Biliopancreatic diversion (BPD), originally described by Dr. Nicola Scopinaro in Italy in 1979, employs a predominantly malabsorptive technique. It also has a modest restrictive component.
General Procedure
The stomach is reduced to a 200-500 mL pouch, after removing the distal part of the stomach (hemigastrectomy). The small intestine is divided into an alimentary limb and a biliopancreatic limb. The proximal end of the alimentary limb is attached (anastomosed) to the remaining proximal stomach. The lower end of the biliopancreatic limb is then anastomosed to the terminal ileum within 50 to 100 cm distance from the ileocecal valve (the end of the small intestine, where the colon starts). Therefore, the intestinal tract is reconstructed to allow only a “common channel” of the distal 50-100 cm terminal ileum for absorption of fat and protein.
BPD can be done by making a large incision in the abdomen (an open procedure) or by making small incisions and using a small camera (laparoscopic approach).
Today, a variation of the BPD procedure is performed called the biliopancreatic diversion with duodenal switch (BPD-DS).

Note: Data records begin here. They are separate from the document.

Lemma execute_action_raises a action e a' :
  execute_action a action = (Raise e, a') → e ≠ LimitsExceeded.
Proof.
  assert (∀ a0 text, timeout_error a0 action text ≠ Raise LimitsExceeded) as Ht.
  { intros a0 text. unfold timeout_error.
    destruct (render_template _ _ _) as [msg|e0] eqn:Hr; simpl; [done|].
    apply render_template_raises in Hr as [pe ->]. done. }
  assert (∀ d, rbind (has_finished d) (λ _, Ok d) ≠ Raise LimitsExceeded) as Hf.
  { intros d. unfold has_finished.
    destruct (default _ _); simpl; try done.
    destruct (Py.splitlines _); simpl; [done|]. by case_bool_decide. }
  unfold execute_action. intros Heq ->.
  destruct (run_command a action) as [[e0|out] a0].
  - destruct e0; injection Heq as Heq _; try done.
    + destruct (partial_output _); simpl in Heq; [done|]. by apply Ht in Heq.
    + by apply Ht in Heq.
  - injection Heq as Heq _. by apply Hf in Heq.
Qed.

(** X7.  [step] appends to the log and changes neither the config nor
    the extras.  A step that returns has appended two messages, the
    assistant's and the observation as a user message; a step that
    raises [LimitsExceeded] has appended nothing; a step that raises
    [FormatError], [ExecutionTimeoutError] or [Submitted] has appended
    the assistant's message alone; with any other exception at most
    that message. *)
Theorem step_log a r a' :
  step a = (r, a') →
  config a' = config a
  ∧ extra_template_vars a' = extra_template_vars a
  ∧ ∃ new,
      messages a' = messages a ++ new
      ∧ match r with
        | Ok _ =>
            ∃ assistant observation,
              new = [assistant; user_message observation]
              ∧ assistant !! "role" = Some (VStr (lit "assistant"))
        | Raise LimitsExceeded => new = []
        | Raise (PyErr _) => (length new ≤ 1)%nat
        | Raise _ =>
            ∃ assistant,
              new = [assistant]
              ∧ assistant !! "role" = Some (VStr (lit "assistant"))
        end.
Proof.
  unfold step. destruct (query a) as [r1 a1] eqn:Hq.
  apply query_frame in Hq
    as [[-> ->]|(x & m & _ & _ & [[-> [pe ->]]|
          (response & content & _ & -> & Hrole & Hcontent & ->)])].
  - intros [= <- <-]. split_and!; [done..|]. exists []. by rewrite app_nil_r.
  - intros [= <- <-]. split_and!; [done..|]. exists [].
    split; [by rewrite app_nil_r|simpl; lia].
  - set (assistant := delete "content" response
                        ∪ <["content" := content]> {["role" := VStr (lit "assistant")]}).
    assert (assistant !! "role" = Some (VStr (lit "assistant"))) as Hassistant.
    { unfold assistant. rewrite lookup_union_r by (by rewrite lookup_delete_ne).
      by rewrite lookup_insert_ne, lookup_singleton_eq. }
    unfold get_observation.
    destruct (parse_action _ response) as [action|e] eqn:Hparse.
    + destruct (execute_action _ action) as [[output|e] a2] eqn:Hexec;
        destruct (execute_action_frame _ _ _ _ Hexec) as [en ->].
      * destruct (render_template _ _ _) as [observation|e] eqn:Hrender.
        -- intros [= <- <-]. split_and!; [done..|].
           exists [assistant; user_message observation]. split.
           ++ simpl. rewrite (left_id_L ∅ (∪)). by rewrite <- (assoc_L (++)).
           ++ eauto.
        -- apply render_template_raises in Hrender as [pe ->].
           intros [= <- <-]. split_and!; [done..|]. exists [assistant].
           split; [done|simpl; lia].
      * intros [= <- <-]. split_and!; [done..|]. exists [assistant].
        split; [done|]. apply execute_action_raises in Hexec.
        destruct e; try done; try (simpl; lia); eauto.
    + intros [= <- <-]. split_and!; [done..|]. exists [assistant].
      split; [done|]. apply parse_action_raises in Hparse.
      destruct e; try done; try (simpl; lia); eauto.
Qed.

End Log.

(** ** The loop *)

Section Loop.
Context {M E : Type} `{!Model M, !Environment E, !TemplateEngine, !Codecs}.
Implicit Types (a : DefaultAgent M E) (response action output : dict).

(** What one step keeps and what it does to the model. *)
Lemma step_frame a r a' :
  step a = (r, a') →
  config a' = config a
  ∧ extra_template_vars a' = extra_template_vars a
  ∧ messages a `prefix_of` messages a'
  ∧ ((r = Raise LimitsExceeded ∧ a' = a)
     ∨ (limits_exceeded a = false
        ∧ ∃ x, model_query (model a) (messages a) = (x, model a')
            ∧ ∀ e, x = inl e → r = Raise (PyErr e))).
Proof.
  unfold step. destruct (query a) as [r1 a1] eqn:Hq. unfold query in Hq.
  destruct (limits_exceeded a) eqn:Hlim.
  { injection Hq as <- <-. intros [= <- <-]. split_and!; [done..|]. by left. }
  destruct (model_query _ _) as [[e|response] m] eqn:Hm.
  { injection Hq as <- <-. intros [= <- <-]. split_and!; [done..|].
    right. split; [done|]. exists (inl e). split; [done|]. by intros ? [= <-]. }
  assert (∀ a2 : DefaultAgent M E, ∀ r2,
    config a2 = config a → extra_template_vars a2 = extra_template_vars a →
    messages a `prefix_of` messages a2 → model a2 = m →
    (r2, a2) = (r, a') →
    config a' = config a
    ∧ extra_template_vars a' = extra_template_vars a
    ∧ messages a `prefix_of` messages a'
    ∧ ((r = Raise LimitsExceeded ∧ a' = a)
       ∨ (false = false
          ∧ ∃ x, (inr response, m) = (x, model a')
              ∧ ∀ e, x = inl e → r = Raise (PyErr e)))) as Hend.
  { intros a2 r2 ? ? ? <- [= <- <-]. split_and!; [done..|]. right.
    split; [done|]. by exists (inr response). }
  destruct (response !! "self"), (response !! "role"), (response !! "content");
    injection Hq as <- <-; try (by apply Hend).
  unfold get_observation.
  destruct (parse_action _ response) as [action|e].
  - destruct (execute_action _ action) as [[output|e] a2] eqn:Hexec;
      destruct (execute_action_frame _ _ _ _ Hexec) as [en ->].
    + destruct (render_template _ _ _) as [observation|e].
      * apply Hend; [done..| |done]. simpl. rewrite <- (assoc_L (++)).
        by apply prefix_app_r.
      * apply Hend; [done..| |done]. by apply prefix_app_r.
    + apply Hend; [done..| |done]. by apply prefix_app_r.
  - apply Hend; [done..| |done]. by apply prefix_app_r.
Qed.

Advantages of Biliopancreatic Diversion:
- Produces the greatest amount of weight loss when compared to other weight loss surgeries (primarily due to the level of malabsorption achieved).

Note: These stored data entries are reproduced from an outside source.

(** * Sonicare BLE: advertisement parsing, characteristic decoding, poll cadence

    A shallow embedding of [sonicare_ble/parser.py].  The class
    [SonicareBluetoothDeviceData] is a record that is threaded through its
    methods; Python exceptions are values of [result]; the BLE transport
    (bleak) is an interface whose calls step an abstract client state. *)

From stdpp Require Import gmap strings list fin_maps pretty.
From Stdlib Require Import Floats Strings.Byte Strings.Ascii.

Local Open Scope string_scope.

(** ** Exceptions and fallible computations *)

(** The subclasses of Python's [Exception] that the modelled calls raise.
    Signals that derive from [BaseException] only (task cancellation,
    interpreter exit) are outside this model. *)
Inductive Exception : Type :=
  | IndexError
  | AttributeError
  | BleakError (msg : string).

Inductive result (A : Type) : Type :=
  | Ok (a : A)
  | Raise (e : Exception).
Arguments Ok {A} a.
Arguments Raise {A} e.

#[global] Instance result_ret : MRet result := fun A a => Ok a.
#[global] Instance result_bind : MBind result := fun A B f m =>
  match m with
  | Ok a => f a
  | Raise e => Raise e
  end.

Definition is_Ok {A} (r : result A) : Prop := exists a, r = Ok a.

(** ** Bytes *)

Abbreviation bytes := (list byte).

Definition byte_to_Z (b : byte) : Z := Z.of_N (Byte.to_N b).

(** [value[i]] for a non-negative literal index: the byte as an int, or
    [IndexError] past the end. *)
Definition bytes_getitem (value : bytes) (i : nat) : result Z :=
  match value !! i with
  | Some b => Ok (byte_to_Z b)
  | None => Raise IndexError
  end.

(** ** Floats as Python compares them *)

Definition float_le (x y : float) : Prop := (x <=? y)%float = true.
Definition float_gt (x y : float) : Prop := (y <? x)%float = true.
Definition float_eq (x y : float) : Prop := (x =? y)%float = true.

- Ability to consume larger meals than with other surgeries that are restrictive in nature.
- Long term weight loss can be successful if patient follows strict guidelines pertaining to diet, nutritional supplementation, exercise, and lifestyle.
Disadvantages/Risks of Biliopancreatic Diversion:
- Increased chance of side effects and long-term problems than with traditional gastric bypass surgeries such as Roux-en-Y.

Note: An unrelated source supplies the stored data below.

Lemma animate_forgets_history_one_tap :
  animate (mkEnv [1%R] [1%R] 1 [1%R]) 0
    (mkArtists (mkLine2D [0] [(1 * (12 / 10))%R]) (mkRectangle 0 0 1 1)
               (mkLine2D [0] [1%R]) (mkLine2D [0] [1%R])) =
  animate (mkEnv [1%R] [1%R] 1 [1%R]) 0
    (mkArtists (mkLine2D [] []) (mkRectangle 3 0 1 1)
               (mkLine2D [] []) (mkLine2D [] [])).
Proof.
  apply (animate_forgets_history _ 0 0
           (mkArtists (mkLine2D [] []) (mkRectangle 3 0 1 1)
                      (mkLine2D [] []) (mkLine2D [] []))).
  reflexivity.
Defined.

Lemma range_S n : 0 <= n → range (n + 1) = range n ++ [n].
Proof.
  intros Hn. unfold range. by rewrite seqZ_app by lia.
Qed.

Lemma play_frames_app e frames1 frames2 art :
  play_frames e (frames1 ++ frames2) art =
    art' ← play_frames e frames1 art; play_frames e frames2 art'.
Proof.
  revert art. induction frames1 as [|f frames1 IH]; intros art; [done |].
  simpl app. rewrite !play_frames_cons.
  destruct (animate e f art) as [art1 |]; simpl; [apply IH | done].
Qed.

Lemma play_frames_last e frames frame art :
  is_Some (play_frames e (frames ++ [frame]) art) →
  play_frames e (frames ++ [frame]) art = animate e frame art.
Proof.
  revert art. induction frames as [|f frames IH]; intros art Hs.
  - simpl app in *. rewrite play_frames_cons in *.
    by destruct (animate e frame art).
  - simpl app in *. rewrite play_frames_cons in *.
    destruct (animate e f art) as [art1 |] eqn:Hf; simpl in *;
      [| by destruct Hs].
    rewrite IH by done. by eapply animate_forgets_history.
Qed.

(** X7: with a kernel of odd length a pass over all frames ends in the
    state frame 99 alone produces, and a further pass from that state ends
    in the same state again. *)
Theorem play_ends_in_last_frame name kernel (h : nat) :
  length kernel = (2 * h + 1)%nat →
  ∃ anim art,
    convolution_animation name kernel = Some anim ∧
    play anim = Some art ∧
    animate (anim_env anim) 99 (anim_artists anim) = Some art ∧
    play_frames (anim_env anim) (anim_frames anim) art = Some art.
Proof.
  intros Hlen.
  assert (Hne : kernel ≠ []) by (intros ->; simpl in Hlen; lia).
  destruct (convolution_animation_on_env name kernel Hne) as (e & He & Heq).
  destruct (odd_kernel_animate e kernel h 0 (initial_artists kernel) He Hlen)
    as [art0 H0]; [lia |].
  assert (Hlast : ∀ art1,
            play_frames e (range 100) art1 = animate e 99 art1).
  { intros art1. change 100 with (99 + 1). rewrite range_S by lia.
    apply play_frames_last. rewrite <- range_S by lia.
    by apply (odd_kernel_play _ kernel h). }
  destruct (odd_kernel_animate e kernel h 99 art0 He Hlen)
    as [art H99]; [lia |].
  exists (mkAnimation e art0 (range 100)), art.
  split; [unfold convolution_animation; by rewrite Heq, H0 |].
  unfold play. simpl. rewrite !Hlast.
  split; [exact H99 |]. split; [exact H99 |].
  by rewrite (animate_forgets_history _ 99 99 _ _ H99).
Qed.

Lemma play_ends_in_last_frame_gaussian :
  ∃ anim art,
    convolution_animation "Gaussian" gaussian = Some anim ∧
    play anim = Some art ∧
    animate (anim_env anim) 99 (anim_artists anim) = Some art ∧
    play_frames (anim_env anim) (anim_frames anim) art = Some art.
Proof.
  apply (play_ends_in_last_frame "Gaussian" gaussian 7). reflexivity.
Defined.

Lemma slice_prefix_length {A} (a : list A) t :
  0 <= t <= Z.of_nat (length a) → length (slice a None (Some t)) = Z.to_nat t.
Proof.
  intros Ht. unfold slice, slice_lo, slice_hi, slice_bound. simpl.
  rewrite decide_False by lia. rewrite length_take, length_drop. lia.
Qed.

(** X8: on every frame the data given to each line has as many abscissas as
    ordinates (100 for the kernel, [pos + 1] for the revealed convolution,
    1 for the current point), and the current point is the last ordinate
    of the revealed convolution. *)
Theorem line_data_shapes name kernel pos art :
  length kernel = 15%nat → 0 <= pos < 100 →
  ∃ anim art',
    convolution_animation name kernel = Some anim ∧
    animate (anim_env anim) pos art = Some art' ∧
    length (xdata (kernel_line art')) = 100%nat ∧
    length (ydata (kernel_line art')) = 100%nat ∧
    length (xdata (conv_line art')) = Z.to_nat (pos + 1) ∧
    length (ydata (conv_line art')) = Z.to_nat (pos + 1) ∧
    xdata (current_point art') = [pos] ∧
    last (ydata (conv_line art')) = head (ydata (current_point art')) ∧
    ydata (conv_line art') =
      take (Z.to_nat (pos + 1)) (env_convolution (anim_env anim)).
Proof.
  intros Hlen Hpos.
  destruct (convolution_animation_returns name kernel Hlen)
    as (anim & Ha & He & _).
  destruct (animate_returns _ _ pos He Hpos art) as (pk & c & Hpk & Hc & Hart).
  pose proof (positioned_kernel_length _ _ pos He Hpos pk Hpk) as Hl.
  destruct He as (_ & _ & _ & _ & Hconv).
  eexists anim, _. split; [exact Ha |]. split; [exact Hart |]. simpl.
  assert (Hsl : slice (env_convolution (anim_env anim)) None (Some (pos + 1)) =
                take (Z.to_nat (pos + 1)) (env_convolution (anim_env anim))).
  { unfold slice, slice_lo, slice_hi, slice_bound. simpl.
    rewrite decide_False by lia. rewrite drop_0. f_equal. lia. }
  unfold range, np.mul.
  rewrite !length_seqZ, length_fmap, Hl, Hsl, length_take, Hconv.
  split_and!; try done; try lia.
  rewrite getitem_lookup in Hc by lia.
  rewrite last_lookup, length_take, Hconv.
  replace (Init.Nat.pred (Z.to_nat (pos + 1) `min` 100)) with (Z.to_nat pos)
    by lia.
  rewrite lookup_take_lt by lia. by rewrite Hc.
Qed.

Lemma line_data_shapes_first_frame :
  ∃ anim art',
    convolution_animation "Gaussian" gaussian = Some anim ∧
    animate (anim_env anim) 0 (initial_artists gaussian) = Some art' ∧
    length (ydata (conv_line art')) = 1%nat ∧
    last (ydata (conv_line art')) = head (ydata (current_point art')).
Proof.
  destruct (line_data_shapes "Gaussian" gaussian 0 (initial_artists gaussian))
    as (anim & art' & Ha & Hart & _ & _ & _ & Hl & _ & Hlast & _);
    [reflexivity | lia |].
  exists anim, art'. split; [exact Ha |]. split; [exact Hart |].
  split; [exact Hl | exact Hlast].
Defined.

(** ** The process as a whole *)

Lemma parse_loop_status_fuel (n : nat) argv kernel extras st :
  (length argv ≤ n)%nat →
  parse_loop argv kernel extras = SystemExit st → st = 0 ∨ st = 2.
Proof.
  revert argv kernel extras.
  induction n as [|n IH]; intros argv kernel extras Hn;
    destruct argv as [|tok rest]; simpl in *; try lia.
  - destruct kernel; [destruct extras |]; intros [= <-]; by right.
  - destruct kernel; [destruct extras |]; intros [= <-]; by right.
  - case_bool_decide; [intros [= <-]; by left |].
    case_bool_decide.
    + destruct rest as [|w rest']; [intros [= <-]; by right |].
      case_bool_decide; [| intros [= <-]; by right].
      apply IH. simpl in *. lia.
    + destruct (attached tok) as [w |].
      * case_bool_decide; [| intros [= <-]; by right].
        apply IH. lia.
      * apply IH. lia.
Qed.

Lemma kernel_map_choices v :
  v ∈ choices →
  ∃ name kernel kernels,
    kernel_map !! v = Some name ∧
    create_demo_data = Some (impulses 100 spike_positions, kernels) ∧
    kernels !! name = Some kernel ∧ length kernel = 15%nat.
Proof.
  intros Hv.
  destruct create_demo_data_returns as (kernels & Hc & Hb & Hg & He & _).
  unfold choices in Hv.
  repeat (apply elem_of_cons in Hv as [-> | Hv]); [| | | inversion Hv].
  - exists "Boxcar (Uniform)", boxcar, kernels. by split_and!.
  - exists "Gaussian", gaussian, kernels. by split_and!.
  - exists "Exponential (Calcium-like)", exponential, kernels. by split_and!.
Qed.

- Excessive bloating can occur when high fat content foods are consumed. This can be accompanied by foul smelling flatulence and bowel movements.
- Bowel movements can be frequent with a watery consistency while the intestinal tract is adapting to the change. This condition can fade over time but for some patients remains permanent.
- Reflux and ulcers can occur as a result of the bile, pancreatic and digestive juices being re-routed. The BPD-DS (Duodenal Switch) modification of this operation has decreased the frequency of this side effect.